Tasha fought to open her eyes. Hazy images rolled slowly into focus. An expanse of skin, tanned and burnished from the sun blinked before her gaze. Thick corded muscles of a firm masculine neck appeared right beyond the tip of her nose. She blinked. A dream, surely this. The wrap of thick fabric surrounded her, folding her into warmth and closer against the man’s insulating heat. Definitely a dream. She let her eyes drift closed. Another shiver caught her, this one less shocking, less invasive, but her blanket buddy shifted suddenly.

“Out of these clothes before she catches the ague.” Unyielding hands returned to search beneath the covers, pulling and tugging against the sopping fabric that still trapped her limbs. “What madman thought to truss women up in these corsets? And these damned petticoats. No wonder she sunk like a stone. Pure luck I reached her when I did.” He spoke without interruption, without need for anything but her compliance and she was more than happy to ease the testy fabric from her body. One sodden layer after another evaporated away until only the thinnest of cloth separated her from the man’s heat.

“Have you gone daft, Bracken? Even you can’t strip a lady in the middle of the drawing room.”

Floating between layers of warmth and the strength of the magical firm fingers as they rubbed circulation back into her glacier skin, Tasha lazily considered a drawing-room stripping perfectly acceptable. She pulled in another breath and tried to focus on more than the man’s scent, the subtle strength she detected in his muscles, the careful soothing of her skin.

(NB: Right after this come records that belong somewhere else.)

Definition set_found (x : bool) (s : nograb) : nograb := MkNograb x (test_mode s) (test_event s) (test_name s) (heap s).
Definition set_mode (x : Z) (s : nograb) : nograb := MkNograb (next_found s) x (test_event s) (test_name s) (heap s).
Definition set_event (x : Z) (s : nograb) : nograb := MkNograb (next_found s) (test_mode s) x (test_name s) (heap s).
Definition set_name (x : Z) (s : nograb) : nograb := MkNograb (next_found s) (test_mode s) (test_event s) x (heap s).
Definition set_heap (x : gmap Z Z) (s : nograb) : nograb := MkNograb (next_found s) (test_mode s) (test_event s) (test_name s) x.

(** The allocators behind the wrapper, and what the dynamic linker's search
    for them does to memory. *)
Class Allocators : Type := {
  next_malloc : Z → gmap Z Z → Z * gmap Z Z;
  next_calloc : Z → Z → gmap Z Z → Z * gmap Z Z;
  libc_calloc : Z → Z → gmap Z Z → Z * gmap Z Z;
  dlsym : gmap Z Z → gmap Z Z }.

(** [struct fake_qemu_put_mouse_event]: two pointers, an int, the name, an int,
    two pointers. *)
Definition sizeof_event : Z := 56.
Definition event_absolute : Z := 16.
Definition event_name : Z := 24.

Definition mouse_string : list Z := str "QEMU PS/2 Mouse" ++ [0].
Definition sizeof_mouse_string : Z := Z.of_nat (length mouse_string).

Definition bytes_at (n : nat) (a : Z) (m : gmap Z Z) : list Z := (λ i, load 1 m (a + Z.of_nat i)) <$> seq 0 n.

(** The memory of the process is what [heap] has bytes for.  A null pointer is
    not to be dereferenced, and what lies elsewhere not to be read. *)
Definition readable (n : nat) (a : Z) (m : gmap Z Z) : bool :=
  (0 <? a) && forallb (λ i, bool_decide (is_Some (m !! (a + Z.of_nat i)))) (seq 0 n).

Definition fetch (n : nat) (a : Z) : M nograb Z := λ s,
  if readable n a (heap s) then Ok (load n (heap s) a) s else Halt Undefined s.

Definition put (n : nat) (a v : Z) : M nograb () := λ s,
  if readable n a (heap s) then Ok () (set_heap (store n (heap s) a v) s) else Halt Undefined s.

(** [memcmp(a, l, length l) == 0] *)
Definition same_bytes (a : Z) (l : list Z) : M nograb bool := λ s,
  if readable (length l) a (heap s) then Ok (bool_decide (bytes_at (length l) a (heap s) = l)) s else Halt Undefined s.

(** ** The operations *)

(** The test in [check], which looks at memory only as far as it has to. *)
Definition is_mouse : M nograb bool :=
  mode ← gets test_mode; event ← gets test_event; name ← gets test_name;
  if negb (mode =? 2) then mret false else
  if event =? 0 then mret false else
  event_named ← fetch 8 (event + event_name);
  if negb (event_named =? name) then mret false else
  named ← same_bytes name mouse_string;
  if negb (named : bool) then mret false else
  absolute ← fetch 4 (event + event_absolute);
  mret (absolute =? 0).

Definition check : M nograb () :=
  mouse ← is_mouse;
  if mouse : bool then
    event ← gets test_event;
    put 4 (event + event_absolute) 1;;
    modify (set_mode (-1))
  else mret ().

Definition track (nmemb sz ptr : Z) : M nograb () := modify (λ s,
  if (test_mode s =? 1) && (sz =? sizeof_mouse_string) && (nmemb =? 1) then set_mode 2 (set_name ptr s)
  else if (sz =? sizeof_event) && (nmemb =? 1) then set_mode 1 (set_event ptr s)
  else set_mode 0 s).

Definition library (f : gmap Z Z → Z * gmap Z Z) : M nograb Z := λ s, let '(p, m) := f (heap s) in Ok p (set_heap m s).

Section operations.
Context `{Allocators}.

Definition malloc (sz : Z) : M nograb Z :=
  found ← gets next_found;
  (if negb found then modify (λ s, set_found true (set_heap (dlsym (heap s)) s)) else mret ());;
  mode ← gets test_mode;
  (if mode =? 2 then check else mret ());;
  ptr ← library (next_malloc sz);
  mode ← gets test_mode;
  (if 0 <=? mode then track 1 sz ptr else mret ());;
  mret ptr.

Definition calloc (nmemb sz : Z) : M nograb Z :=
  found ← gets next_found;
  if negb found then library (libc_calloc nmemb sz)
  else
    mode ← gets test_mode;
    (if mode =? 2 then check else mret ());;
    ptr ← library (next_calloc nmemb sz);
    mode ← gets test_mode;
    (if 0 <=? mode then track 1 sz ptr else mret ());;
    mret ptr.

(** ** The emulator

    It allocates through the wrapper and does what it likes with its memory.
    [log] are the sizes and results of the allocations that the wrapper has
    followed, the latest first. *)
Inductive emulator : list (Z * Z) → nograb → Prop :=
  | em_start m : emulator [] (MkNograb false 0 0 0 m)
  | em_write log s m : emulator log s → emulator log (set_heap m s)
  | em_malloc log s sz p s' : emulator log s → malloc sz s = Ok p s' → emulator ((sz, p) :: log) s'
  | em_calloc log s nmemb sz p s' : emulator log s → calloc nmemb sz s = Ok p s' →
      emulator (if next_found s then (sz, p) :: log else log) s'.

(** What the wrapper knows: in mode 1 the last allocation is the event, in
    mode 2 the last one is the name and the one before it the event. *)
Definition followed (log : list (Z * Z)) (s : nograb) : Prop :=
  test_mode s ∈ [-1; 0; 1; 2] ∧
  (test_mode s = 1 → ∃ l, log = (sizeof_event, test_event s) :: l) ∧
  (test_mode s = 2 → ∃ l, log = (sizeof_mouse_string, test_name s) :: (sizeof_event, test_event s) :: l).

(** What the test finds when it finds the mouse. *)
Record mouse (s : nograb) : Prop := {
  mo_mode : test_mode s = 2;
  mo_event : test_event s ≠ 0;
  mo_name : load 8 (heap s) (test_event s + event_name) = test_name s;
  mo_string : bytes_at 16 (test_name s) (heap s) = mouse_string;
  mo_absolute : load 4 (heap s) (test_event s + event_absolute) = 0;
  mo_readable : readable 4 (test_event s + event_absolute) (heap s) = true }.
Lemma write_files_ok args fs n h :
  named h args fs → ready h →
  ∃ h', write_files args n h = Ok (n + Z.of_nat (length (padded fs) / SECTORSIZE)) h' ∧ emitted (padded fs) h h'.
Proof.
  revert fs n h. induction args as [|arg args IH]; intros fs n h Hn Hr; inversion Hn as [|? f ? fs' (Hs & Hf & Hl) Hn']; subst.
  { exists h. split; [by rewrite Z.add_0_r|by apply emitted_none]. }
  cbn [write_files]. rewrite Hs. destruct (copy_file_ok arg f h Hf Hr Hl) as (h1 & E1 & H1').
  erewrite bind_ok by exact E1.
  destruct (IH fs' (n + Z.of_nat (length (pad f) / SECTORSIZE)) h1) as (h2 & E2 & H2'); [|apply H1'|].
  { eapply Forall2_impl; [exact Hn'|]. intros a b. by rewrite (em_files _ _ _ H1'). }
  exists h2. split; [|by apply (emitted_trans _ _ _ h1)]. rewrite E2. f_equal.
  change (padded (f :: fs')) with (pad f ++ padded fs'). rewrite length_app.
  pose proof (pad_length f) as Hp. apply Nat.Div0.mod_divides in Hp as [k Hk]. rewrite Hk.
  rewrite (Nat.mul_comm SECTORSIZE k), Nat.div_add_l, Nat.div_mul by discriminate. lia.
Qed.

(** ** The image *)

Definition sector0 (b : list Z) : list Z := b ++ replicate (510 - length b) 0 ++ [0x55; 0xAA].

“You’d rather she die?” His baritone voice was caressingly soft against her hair, but his words were stark, harsh even. “Despite stiff-necked standards, I’d choose the lady to live rather than pass away because a proper maid couldn’t be procured in time. If it’s a choice between modesty and life, Jacob, I think even that presumptuously arrogant excuse for her old man would prefer she be among the breathing.”

Twinges of reality smacked against Tasha’s sluggish brain. Puzzle pieces clinked against each other, but the effort to align her scattered senses seemed to take forever. The man’s words slowly played again and again . . . die, drawing room, corsets and petticoats, her old man.

Kaleidoscope images flashed through her mind. She remembered. Icy tendrils of water had snaked around her legs, dragging her, heavy gown and all, further from the fleeting surface. For a long instant, she had thrashed to kick free only to have her vision blur as her lungs refused to hold the tiny bubble of air and her head thundered with ferocious intent. Finally, there had been looming blackness, and then nothing. She had been drowning.

Tasha snapped to attention, pulling back, shifting until she could peer at the man she’d pressed against like a day-old corsage. Her focus finally sharpened on his face. And what a face it was. “Sweet heaven, no wonder I thought you were a dream. You could be an ice-cream sundae any day of the week.”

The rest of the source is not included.